In Crockett, Johnson’s staff is divided.
“I’d say we’re a 50-50 split. Half are champing at the bit to get one and half are really reserved about getting one,” Johnson said.
“As soon as it’s available for me I’ll take it,” he added.
As hospitals waited on the state for doses, Gov. Greg Abbott was blaming hospitals for the sluggish rollout.
“A significant portion of vaccines distributed across Texas might be sitting on hospital shelves as opposed to being given to vulnerable Texans,” Abbott wrote on Twitter in late December. “The state urges vaccine providers to quickly provide all shots.”

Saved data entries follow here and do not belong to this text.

(* ===== verification/UndoSpec.v ===== *)
(** * Undoing and redoing: theorems

    Undoing a transaction brings back the text from before its edits, redoing
    it the text from after them. *)
From stdpp Require Import base numbers option list sorting gmap.
From Stdlib Require Import Lia.
From S2P Require Import Prelude Integers Clock SumTree SumTreeFacts SumTreeBulk Cursor CursorFacts Keyed KeyedFacts TreeMap TreeMapFacts Locator UndoMap.
From S2P Require Import Patch PatchFacts PatchCompose Subscription Utf8 ChunkPointsFacts RopeTree Rope RopeBuild Fragment.
From S2P Require Import Snapshot History HistorySpec Buffer Undo Document Walk BufferOk BufferEdit LocalEdit BufferLocal OperationQueue BufferSpec UndoWalk UndoBuffer.
#[local] Opaque TREE_BASE av_cap.

(** ** Texts as cells *)
Definition show_cells (W : Lamport → list N) (v : Lamport * nat → bool) (c : list (Lamport * nat)) : list N :=
  concat ((λ x, if v x then byte_at W x else []) <$> c).
Lemma show_cells_app W v c c' : show_cells W v (c ++ c') = show_cells W v c ++ show_cells W v c'.
Proof. unfold show_cells. by rewrite fmap_app, concat_app. Qed.
Lemma show_fragment W v f b : (∀ c, c ∈ fragment_cells f → v c = b) → show_cells W v (fragment_cells f) = if b then text_of W f else [].
Proof.
  intros Hv. rewrite fragment_bytes. unfold show_cells. induction (fragment_cells f) as [|c l IH]; [by destruct b|].
  cbn. rewrite Hv by (by left). change (list_fmap ?A ?B ?f ?x) with (f <$> x). rewrite IH; [by destruct b|]. intros d Hd. apply Hv. by right.
Qed.
Lemma shown_cells W u v F : (∀ f c, f ∈ F → c ∈ fragment_cells f → v c = visible_by u f) → shown W u F = show_cells W v (cells F).
Proof.
  induction F as [|f F IH]; intros Hv; [done|]. rewrite cells_cons, show_cells_app, <-IH by (intros g c Hg; apply Hv; by right).
  rewrite (show_fragment W v f (visible_by u f)); [done|]. intros c. apply Hv. by left.
Qed.
Lemma show_not_of W v ts c : (∀ i, v (ts, i) = false) → show_cells W v c = show_cells W v (not_of ts c).
Proof.
  intros Hv. unfold show_cells, not_of. induction c as [|[t i] c IH]; [done|]. cbn. case_bool_decide as E; cbn.
  - subst. rewrite Hv. exact IH.
  - f_equal. exact IH.
Qed.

Abbott’s suggestion that hospitals were at fault rankled hospital leaders, Henderson said.
“They were very frustrated when the governor tweeted that vaccine sitting on hospitals shelves,” he added. “They’re emphatic that they’re getting every vaccine into people’s arms within three or four days of receipt.”
While it’s still early in the distribution process, the successes and failures in getting the vaccine to rural health workers could predict how the general population rollout goes, Morgan explained.
“What we can say so far is that we’ve seen some really good examples of this working out in rural communities and some poor examples,” Morgan said.
From Henderson’s perspective, the coming weeks represent an additional challenge for Texas.
“I worry that if we as a state don’t catch up or rebalance, there will be rural communities that will be left behind,” he said. “And therefore will have more sickness and death.”